**Your goal:** Among the records that follow, set down only the lines from the one containing "Hq u x Hu). by eexists." to the one containing "(** What happens", both included, exactly.
[Opening Data listing section]
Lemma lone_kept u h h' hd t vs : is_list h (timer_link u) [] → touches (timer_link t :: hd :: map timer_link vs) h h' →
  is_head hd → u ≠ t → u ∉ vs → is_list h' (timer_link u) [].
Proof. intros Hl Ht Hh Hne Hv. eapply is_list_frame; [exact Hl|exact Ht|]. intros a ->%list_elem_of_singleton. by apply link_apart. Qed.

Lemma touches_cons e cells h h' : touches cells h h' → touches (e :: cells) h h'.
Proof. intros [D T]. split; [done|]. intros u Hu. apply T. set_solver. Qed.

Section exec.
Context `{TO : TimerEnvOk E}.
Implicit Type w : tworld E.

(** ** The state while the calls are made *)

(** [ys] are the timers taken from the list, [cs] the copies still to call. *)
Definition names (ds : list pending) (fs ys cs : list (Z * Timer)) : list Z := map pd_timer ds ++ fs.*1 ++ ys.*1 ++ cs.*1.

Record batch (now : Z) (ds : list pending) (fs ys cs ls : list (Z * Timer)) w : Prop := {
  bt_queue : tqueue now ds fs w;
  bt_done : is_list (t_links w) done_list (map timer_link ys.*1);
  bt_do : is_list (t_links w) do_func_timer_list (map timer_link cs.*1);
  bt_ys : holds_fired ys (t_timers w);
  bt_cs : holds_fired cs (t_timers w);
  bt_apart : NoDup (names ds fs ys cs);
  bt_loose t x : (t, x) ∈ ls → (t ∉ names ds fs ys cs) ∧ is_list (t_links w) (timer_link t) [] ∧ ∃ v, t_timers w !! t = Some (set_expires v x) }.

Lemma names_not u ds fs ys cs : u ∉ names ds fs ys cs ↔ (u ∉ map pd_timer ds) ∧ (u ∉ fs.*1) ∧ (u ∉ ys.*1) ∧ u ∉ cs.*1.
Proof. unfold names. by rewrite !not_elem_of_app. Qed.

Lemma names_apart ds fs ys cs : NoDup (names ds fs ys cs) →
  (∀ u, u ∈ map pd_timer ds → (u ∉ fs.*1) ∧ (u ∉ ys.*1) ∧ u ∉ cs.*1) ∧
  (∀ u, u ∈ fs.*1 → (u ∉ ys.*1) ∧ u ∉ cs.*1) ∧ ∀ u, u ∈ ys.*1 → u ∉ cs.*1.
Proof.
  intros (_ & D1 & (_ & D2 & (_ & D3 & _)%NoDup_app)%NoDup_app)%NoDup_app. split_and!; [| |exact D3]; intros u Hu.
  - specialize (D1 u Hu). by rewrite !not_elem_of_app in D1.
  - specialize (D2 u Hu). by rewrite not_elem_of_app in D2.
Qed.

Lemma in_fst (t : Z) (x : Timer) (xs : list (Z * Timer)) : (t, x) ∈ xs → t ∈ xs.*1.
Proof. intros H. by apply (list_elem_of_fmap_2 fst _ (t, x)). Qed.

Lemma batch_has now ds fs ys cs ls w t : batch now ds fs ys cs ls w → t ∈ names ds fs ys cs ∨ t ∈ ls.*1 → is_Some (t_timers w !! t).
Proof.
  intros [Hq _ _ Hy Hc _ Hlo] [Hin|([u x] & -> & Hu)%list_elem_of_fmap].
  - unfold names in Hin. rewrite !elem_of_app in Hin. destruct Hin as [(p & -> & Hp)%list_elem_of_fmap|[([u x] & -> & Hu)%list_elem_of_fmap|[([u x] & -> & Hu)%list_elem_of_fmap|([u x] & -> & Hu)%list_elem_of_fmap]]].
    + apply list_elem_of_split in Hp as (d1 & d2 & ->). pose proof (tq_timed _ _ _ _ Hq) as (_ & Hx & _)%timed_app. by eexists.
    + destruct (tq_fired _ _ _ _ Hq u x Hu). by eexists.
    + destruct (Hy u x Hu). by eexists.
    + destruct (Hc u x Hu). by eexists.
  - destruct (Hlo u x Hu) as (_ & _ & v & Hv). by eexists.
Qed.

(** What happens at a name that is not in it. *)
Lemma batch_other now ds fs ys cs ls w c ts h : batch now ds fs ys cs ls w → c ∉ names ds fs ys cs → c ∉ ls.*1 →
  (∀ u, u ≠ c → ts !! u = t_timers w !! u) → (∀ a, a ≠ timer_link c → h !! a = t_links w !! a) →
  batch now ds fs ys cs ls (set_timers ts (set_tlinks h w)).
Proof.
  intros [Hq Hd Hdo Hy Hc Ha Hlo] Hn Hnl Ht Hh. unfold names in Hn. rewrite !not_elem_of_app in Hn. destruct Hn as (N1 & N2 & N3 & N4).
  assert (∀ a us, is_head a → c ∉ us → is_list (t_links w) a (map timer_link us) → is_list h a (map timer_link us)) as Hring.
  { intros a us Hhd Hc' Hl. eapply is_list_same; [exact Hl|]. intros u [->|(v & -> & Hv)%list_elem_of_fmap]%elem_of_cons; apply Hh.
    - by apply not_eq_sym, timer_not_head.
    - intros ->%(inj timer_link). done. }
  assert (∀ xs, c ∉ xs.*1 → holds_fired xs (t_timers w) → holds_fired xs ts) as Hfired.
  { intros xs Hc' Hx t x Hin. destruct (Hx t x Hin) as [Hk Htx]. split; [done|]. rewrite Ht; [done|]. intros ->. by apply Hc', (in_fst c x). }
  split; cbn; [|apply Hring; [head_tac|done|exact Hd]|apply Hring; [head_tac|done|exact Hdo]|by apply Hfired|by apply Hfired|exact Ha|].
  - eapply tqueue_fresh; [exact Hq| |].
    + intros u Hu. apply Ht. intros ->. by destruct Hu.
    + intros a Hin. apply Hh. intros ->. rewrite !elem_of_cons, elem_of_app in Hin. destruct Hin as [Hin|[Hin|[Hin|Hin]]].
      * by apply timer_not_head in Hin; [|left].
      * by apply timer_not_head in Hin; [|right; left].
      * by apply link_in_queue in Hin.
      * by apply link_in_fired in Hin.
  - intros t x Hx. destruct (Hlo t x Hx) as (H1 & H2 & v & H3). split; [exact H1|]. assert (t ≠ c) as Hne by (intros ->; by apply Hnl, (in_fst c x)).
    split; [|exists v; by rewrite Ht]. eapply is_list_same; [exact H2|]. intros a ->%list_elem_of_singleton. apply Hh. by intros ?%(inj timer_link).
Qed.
[Closing Data listing section]
**Answer box:**
    + destruct (tq_fired _ _ _ _ Hq u x Hu). by eexists.
    + destruct (Hy u x Hu). by eexists.
    + destruct (Hc u x Hu). by eexists.
  - destruct (Hlo u x Hu) as (_ & _ & v & Hv). by eexists.
Qed.

(** What happens at a name that is not in it. *)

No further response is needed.